Так вот, ничего не получилось. Не получилось потому, что совершенно неожиданно Центризбирком украинский отказал этой самой «Европейской платформе» в аккредитации для всех ее наблюдателей, а наблюдателей этих, между прочим, там набралось несколько сот человек, и они по всей Украине должны были работать. И в том числе, соответственно, и мне отказал, потому что я тоже был в этих списках. Ну, там, специально никто мною не занимался, но вот отказали всем, и я получил сообщение от вот организаторов этой миссии, что, извините, но ничего не получилось. Более того, они пытались судиться с Центризбиркомом, вчера даже выиграли этот суд, удивительным образом суд там принял сторону вот «Европейской платформы» и указал Центризбиркому, что это был неправильный отказ и что это неправильные мотивировки и так далее.
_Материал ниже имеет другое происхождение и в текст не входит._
(** ** One reconnect per add call *)

Lemma positive_ordinary (m : Object) (k : string) (v : JsNumber) :
  positive_counts m -> ordinary k -> m !! k = Some v -> exists c, v = num c /\ (0 < c)%Z.
Proof.
  intros H Hk E. specialize (H k v E). destruct v as [c|]; [eauto|].
  unfold ordinary in Hk. congruence.
Qed.

Lemma positive_set_property (m : Object) (k : string) (v : JsNumber) :
  positive_counts m ->
  match v with num c => (0 < c)%Z | NaN => inherited k = true end ->
  positive_counts (set_property k v m).
Proof.
  intros H Hv j n. destruct (decide (k = j)) as [<-|Hne].
  - unfold set_property. destruct (_ && _) eqn:G; [apply H|].
    change ({| properties := update (properties m) k v |} !! k) with (own (update (properties m) k v) k).
    rewrite own_update_eq. now intros [= <-].
  - rewrite lookup_set_property_ne by exact Hne. apply H.
Qed.

Lemma positive_delete_property (m : Object) (k : string) :
  (forall j n, k <> j -> m !! j = Some n ->
     match n with num c => (0 < c)%Z | NaN => inherited j = true end) ->
  positive_counts (delete_property k m).
Proof.
  intros H j n. destruct (decide (k = j)) as [<-|Hne].
  - now rewrite lookup_delete_property_eq.
  - rewrite lookup_delete_property_ne by exact Hne. now apply H.
Qed.


Lemma positive_remove_count (m : Object) (k : string) :
  positive_counts m -> positive_counts (remove_count m k).
Proof.
  intros H. unfold remove_count, decremented, get_property.
  destruct (m !! k) as [[c|]|] eqn:E; simpl.
  - specialize (H k _ E) as Hc. simpl in Hc.
    destruct (Z.eqb_spec (c + -1) 0).
    + apply positive_delete_property. intros j n Hne.
      rewrite lookup_set_property_ne by exact Hne. apply H.
    + apply positive_set_property; [exact H | lia].
  - specialize (H k _ E) as Hc. simpl in Hc. now apply positive_set_property.
  - destruct (inherited k) eqn:Hk; simpl; [|exact H]. now apply positive_set_property.
Qed.

Lemma positive_empty : positive_counts ∅.
Proof. intros k c. rewrite lookup_empty_object. discriminate. Qed.

Lemma is_fresh_absent (m : Object) (k : string) :
  positive_counts m -> ordinary k -> is_fresh m k = absent m k.
Proof.
  intros H Hk. unfold is_fresh, absent. rewrite (get_property_ordinary _ _ Hk).
  destruct (m !! k) as [v|] eqn:E.
  - destruct (positive_ordinary m k v H Hk E) as (c & -> & Hc).
    rewrite bool_decide_eq_false_2 by discriminate. simpl.
    destruct (Z.eqb_spec c 0); [lia | reflexivity].
  - now rewrite bool_decide_eq_true_2.
Qed.





Lemma hasFilters_stored (filter : Kind) (k : string) (t : Twitter) :
  is_Some (get_kind filter (_filters t) !! k) -> hasFilters t = true.
Proof.
  intros H%keys_spec.
  assert (L : (0 <? length (keys (get_kind filter (_filters t))))%nat = true).
  { destruct (keys _); [contradiction | reflexivity]. }
  unfold hasFilters, tracking, locations, following, languages.
  destruct filter; rewrite L, ?orb_true_r; reflexivity.
Qed.

Lemma form_filters (t t' : Twitter) : _filters t = _filters t' -> form t = form t'.
Proof. unfold form. now intros ->. Qed.






(** ** Connecting *)

(** [hasFilters()] is false exactly when all four kinds are empty. *)
Lemma hasFilters_false (t : Twitter) : hasFilters t = false <-> all_empty (_filters t).
Proof.
  unfold hasFilters, tracking, locations, following, languages, all_empty, get_kind.
  rewrite !orb_false_iff, !Nat.ltb_ge, <- !keys_nil.
  assert (L : forall l : list string, (length l <= 0)%nat <-> l = []).
  { intros [|x l]; simpl; split; (lia || discriminate || reflexivity). }
  rewrite !L. tauto.
Qed.

(** C2, as the code has it: [connect()] always clears [stale].  With all
    four filter kinds empty it does nothing else: no request is posted and
    the rest of the state is unchanged.  With at least one kind non-empty it
    posts one request whose form holds, for each kind, the keywords of that
    kind joined by commas, the empty string for an empty kind. *)
Theorem connect_clears_stale_and_posts (w : World) :
  exists w', connect w = Returned tt w'
    /\ stale (self w') = false
    /\ _filters (self w') = _filters (self w)
    /\ (if bool_decide (all_empty (_filters (self w))) then
          w' = with_self (set_stale false) w /\ log w' = log w
        else
          log w' = log w ++ [Post (fresh w) (form (self w))]
          /\ stream (self w') = Some (fresh w))
    /\ forall filter,
         form_field filter (form (self w))
         = match keys (get_kind filter (_filters (self w))) with
           | [] => ""%string
           | k :: ks => String.concat "," (k :: ks)
           end.
Proof.
  exists (connected w). split; [apply connect_eq|].
  unfold connected. split; [|split; [|split]].
  - destruct (hasFilters (self w)); reflexivity.
  - destruct (hasFilters (self w)); reflexivity.
  - case_bool_decide as He.
    + apply hasFilters_false in He. rewrite He. split; reflexivity.
    + destruct (hasFilters (self w)) eqn:Hf; [split; reflexivity|].
      now apply hasFilters_false in Hf.
  - intros []; simpl; destruct (keys _); reflexivity.
Qed.

(** C2 as stated fails: on an instance that is stale and has no filters,
    which two calls produce, [connect()] posts nothing but clears [stale]. *)
Lemma connect_without_filters_clears_stale :
  invoke_all [AddFilter FILTER_TYPE_TRACKING (keyword "a") (Some false);
              RemoveFilter FILTER_TYPE_TRACKING "a" (Some false)] new_Twitter
  = Returned tt stale_without_filters
  /\ all_empty (_filters (self stale_without_filters))
  /\ hasFilters (self stale_without_filters) = false
  /\ stale (self stale_without_filters) = true
  /\ connect stale_without_filters = Returned tt new_Twitter
  /\ connect stale_without_filters <> Returned tt stale_without_filters.
Proof.
  repeat split; try reflexivity. discriminate.
Qed.

(** ** Failures and retries *)

Lemma retry_tail_eq (cb : Callback) (type : string) (explain : option Explanation) (d : Q) (w : World) :
  (let! pending := this connectBackoff in
   when (Qeq_bool pending 0)
     (assign (set_connectBackoff d) >>
      let! _ := setTimeout cb d in ret tt) >>
   let! delay := this connectBackoff in
   emit (reconnect_ type explain delay)) w
  = Returned tt (retry_scheduled cb type explain d w).
Proof.
  unfold retry_scheduled, bind, this, when, assign, setTimeout, new_id, emit, effect, modify, ret, bind.
  destruct w as [[fs st s p t cb' icb nb hb rb oe] ts q n l]; simpl.
  destruct (Qeq_bool cb' 0); simpl; unfold with_log; simpl; rewrite <- ?app_assoc; reflexivity.
Qed.

Lemma on_error_eq (u : Q) (w : World) :
  on_error u w
  = match next (networkBackoff (self w)) with
    | inl e => Thrown e (aborted w)
    | inr (v, b) =>
        Returned tt (retry_scheduled error_retry "network" None (jittered v u)
                       (with_self (set_networkBackoff b) (aborted w)))
    end.
Proof.
  unfold on_error. unfold bind at 1. rewrite abort_eq.
  unfold bind at 1, call. change (networkBackoff (self (aborted w))) with (networkBackoff (self w)).
  destruct (next (networkBackoff (self w))) as [e|[v b]]; [reflexivity|].
  cbv zeta. apply retry_tail_eq.
Qed.

Lemma on_response_420_eq (u : Q) (w : World) :
  on_response 420 u w
  = match next (rateBackoff (self w)) with
    | inl e => Thrown e w
    | inr (v, b) =>
        Returned tt (retry_scheduled response_retry "rate-limit" (errorExplanation 420) (jittered v u)
                       (aborted (with_self (set_rateBackoff b) w)))
    end.
Proof.
  unfold on_response. cbn [Z.eqb Pos.eqb orb].
  unfold bind at 1, call.
  destruct (next (rateBackoff (self w))) as [e|[v b]]; [reflexivity|].
  unfold bind at 1. rewrite abort_eq. cbv zeta. apply retry_tail_eq.
Qed.

Lemma on_response_503_eq (u : Q) (w : World) :
  on_response 503 u w
  = match next (httpBackoff (self w)) with
    | inl e => Thrown e w
    | inr (v, b) =>
        Returned tt (retry_scheduled response_retry "service-unavailable" (errorExplanation 503)
                       (jittered v u) (aborted (with_self (set_httpBackoff b) w)))
    end.
Proof.
  unfold on_response. cbn [Z.eqb Pos.eqb orb].
  unfold bind at 1, call.
  destruct (next (httpBackoff (self w))) as [e|[v b]]; [reflexivity|].
  unfold bind at 1. rewrite abort_eq. cbv zeta. apply retry_tail_eq.
Qed.

Lemma on_response_200_eq (u : Q) (w : World) :
  on_response 200 u w = Returned tt (streaming w).
Proof.
  unfold on_response. cbn [Z.eqb Pos.eqb orb Z.gtb Z.compare Pos.compare Pos.compare_cont].
  unfold streaming, backoffs, bind, assign, emit, effect, setTimeout, new_id, modify, ret.
  destruct w as [[fs st s p t cb' icb nb hb rb oe] ts q n l]; simpl.
  unfold with_log; simpl. rewrite <- !app_assoc. reflexivity.
Qed.

Lemma retry_scheduled_backoffs (cb : Callback) (type : string) (explain : option Explanation)
    (d : Q) (w : World) :
  networkBackoff (self (retry_scheduled cb type explain d w)) = networkBackoff (self w)
  /\ httpBackoff (self (retry_scheduled cb type explain d w)) = httpBackoff (self w)
  /\ rateBackoff (self (retry_scheduled cb type explain d w)) = rateBackoff (self w).
Proof. unfold retry_scheduled. destruct (Qeq_bool _ 0); repeat split. Qed.

(** C5: a response with status 200 puts the three backoff closures back to
    their initial values (network: 0, step [x + 250], ceiling 16000;
    http-error: 1000, step [x * 2], ceiling 320000; rate-limit: 1000, step
    [x * 2], ceiling 2147483647).  After a network failure, which advances
    the network sequence, and a successful connection, the next network
    failure draws the raw delay 0, and its jittered delay is 0. *)
Theorem success_resets_backoffs (w w1 : World) (u1 u2 u3 : Q) :
  on_error u1 w = Returned tt w1 ->
  exists w2 w3,
    on_response 200 u2 w1 = Returned tt w2
    /\ on_error u3 w2 = Returned tt w3
    /\ networkBackoff (self w1) = advance (networkBackoff (self w))
    /\ networkBackoff (self w2) = backoff 0 16000 (fun x => x + 250)%Z
    /\ httpBackoff (self w2) = backoff 1000 320000 (fun x => x * 2)%Z
    /\ rateBackoff (self w2) = backoff 1000 2147483647 (fun x => x * 2)%Z
    /\ next (networkBackoff (self w2)) = inr (0%Z, advance (networkBackoff (self w2)))
    /\ w3 = retry_scheduled error_retry "network" None (jittered 0 u3)
              (with_self (set_networkBackoff (advance (networkBackoff (self w2)))) (aborted w2))
    /\ (jittered 0 u3 == 0)%Q.
Proof.
  intros E1. rewrite on_error_eq in E1.
  destruct (next_cases (networkBackoff (self w))) as [[_ N]|[_ N]]; rewrite N in E1; [|discriminate].
  injection E1 as <-.
  do 2 eexists. split; [apply on_response_200_eq|].
  split; [rewrite on_error_eq; reflexivity|].
  split; [apply retry_scheduled_backoffs|].
  split; [reflexivity|]. split; [reflexivity|]. split; [reflexivity|].
  split; [reflexivity|]. split; [reflexivity|].
  unfold jittered. apply jittered_zero.
Qed.

Lemma success_resets_backoffs_witness :
  exists w1 w2 w3,
    on_error (1#2) new_Twitter = Returned tt w1
    /\ current (networkBackoff (self w1)) = 250%Z
    /\ on_response 200 0 w1 = Returned tt w2
    /\ on_error (1#2) w2 = Returned tt w3
    /\ next (networkBackoff (self w2)) = inr (0%Z, advance (networkBackoff (self w2))).
Proof.
  assert (E1 : exists w1, on_error (1#2) new_Twitter = Returned tt w1
                 /\ current (networkBackoff (self w1)) = 250%Z).
  { eexists. split; [vm_compute; reflexivity | reflexivity]. }
  destruct E1 as (w1 & E1 & C).
  destruct (success_resets_backoffs new_Twitter w1 (1#2) 0 (1#2) E1)
    as (w2 & w3 & E2 & E3 & _ & _ & _ & _ & N & _).
  exists w1, w2, w3. auto.
Defined.

(** ** Coalescing of retry timers *)

Lemma removeAllFilters_eq (filter : Kind) (r : option bool) (w : World) :
  removeAllFilters filter r w = Returned tt (removedAll filter r w).
Proof.
  unfold removeAllFilters, removedAll; cbv zeta.
  unfold bind, this, assign, modify, when, with_kind; simpl.
  destruct (default true r); [apply reconnect_eq | reflexivity].
Qed.

Lemma calm_refl (w : World) : calm w w.
Proof. repeat split. exists []. now rewrite app_nil_r. Qed.

Lemma calm_trans (w1 w2 w3 : World) : calm w1 w2 -> calm w2 w3 -> calm w1 w3.
Proof.
  intros (C & (N & H & R) & T & l & L & Lt & Lr) (C' & (N' & H' & R') & T' & l' & L' & Lt' & Lr').
  repeat split; try congruence.
  exists (l ++ l'). rewrite L', L, <- app_assoc. split; [reflexivity|].
  unfold retry_timers, reconnects in *. now rewrite !flat_map_app, Lt, Lr, Lt', Lr'.
Qed.

Lemma abort_effects_calm (t : Twitter) :
  retry_timers (abort_effects t) = [] /\ reconnects (abort_effects t) = [].
Proof. unfold abort_effects. destruct (parser t), (timeout t), (stream t); split; reflexivity. Qed.

Lemma calm_aborted (w : World) : calm w (aborted w).
Proof.
  repeat split. exists (abort_effects (self w)). split; [reflexivity|]. apply abort_effects_calm.
Qed.

Lemma calm_connected (w : World) : calm w (connected w).
Proof.
  unfold connected. destruct (hasFilters (self w)).
  - repeat split. eexists. split; [reflexivity|]. split; reflexivity.
  - repeat split. exists []. simpl. now rewrite app_nil_r.
Qed.

Lemma calm_reconnected (w : World) : calm w (reconnected w).
Proof.
  unfold reconnected. destruct (stale (self w)); [|apply calm_refl].
  destruct (bool_decide _).
  - eapply calm_trans; [apply calm_aborted | apply calm_connected].
  - apply calm_connected.
Qed.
Но, в общем, организовать в последнюю минуту это все не удалось, и, в результате, я туда на выборы не поеду.
Мне кажется, что это неверное решение украинского Центризбиркома, такое, я бы сказал, рефлекторное и в какой-то мере истерическое. Оттого, что среди этих нескольких сотен наблюдателей, было значительное количество среди них граждан России, из этого совершенно не следовало, что это было бы какое-нибудь пристрастное наблюдение или что это, там, наносило какой-нибудь ущерб престижу и суверенитету Украины. Я уж не знаю, чем они, там, мотивировали и чем они в точности руководствовались при принятии этого решения, но, в любом случае, это решение кажется мне неправильным. Мне очень обидно, мне очень жаль, но я надеюсь, что, может быть, они как-то опомнятся. Скорее всего там будет еще второй тур, может быть, на второй тур поеду через вот несколько недель вместе с коллегами. Здесь в России за подбор этих кандидатов, я знаю, в значительной мере отвечали очень авторитетные организации: «Голос», «Сонар» – я их знаю, я с ними давно имел дело, и мне кажется, что они справляются со своей работой хорошо, особенно «Голос».
Кстати… ну да, вот с Украиной давайте на этом закончим. Так у меня как-то получилось, что темы разные, ну, вот цепочками как-то соединяются, одна за другую цепляются. Может быть, это даже и к лучшему, такая немножко своеобразная сегодня получается программа. Следующее звено в этой цепочке – «Голос». Раз я уже произнес, давайте перейду к следующей теме. Вот так несколько галопом по Европам.
Сегодня состоялся суд по нескольким организациям, которые прокуратура потребовала признать иностранными агентами. Я несколько раз писал об этом в своих блогах в Фейсбуке, и вы могли это прочесть. Да, в общем, я думаю, что вы и сами знаете, что эта проблема существует, действует этот кошмарный и последовательно усложняемый… к нему там было уже даже несколько поправок с тех пор, и сейчас очередной рассматривается пакет поправок по инициативе поразительным образом депутата Лугового. Так вот, действует закон об НКО, который, по существу, направлен на то, чтобы исключить существование реально не зависимых от государства некоммерческих и неправительственных организаций в России, которые ведут какую-то важную общественную работу.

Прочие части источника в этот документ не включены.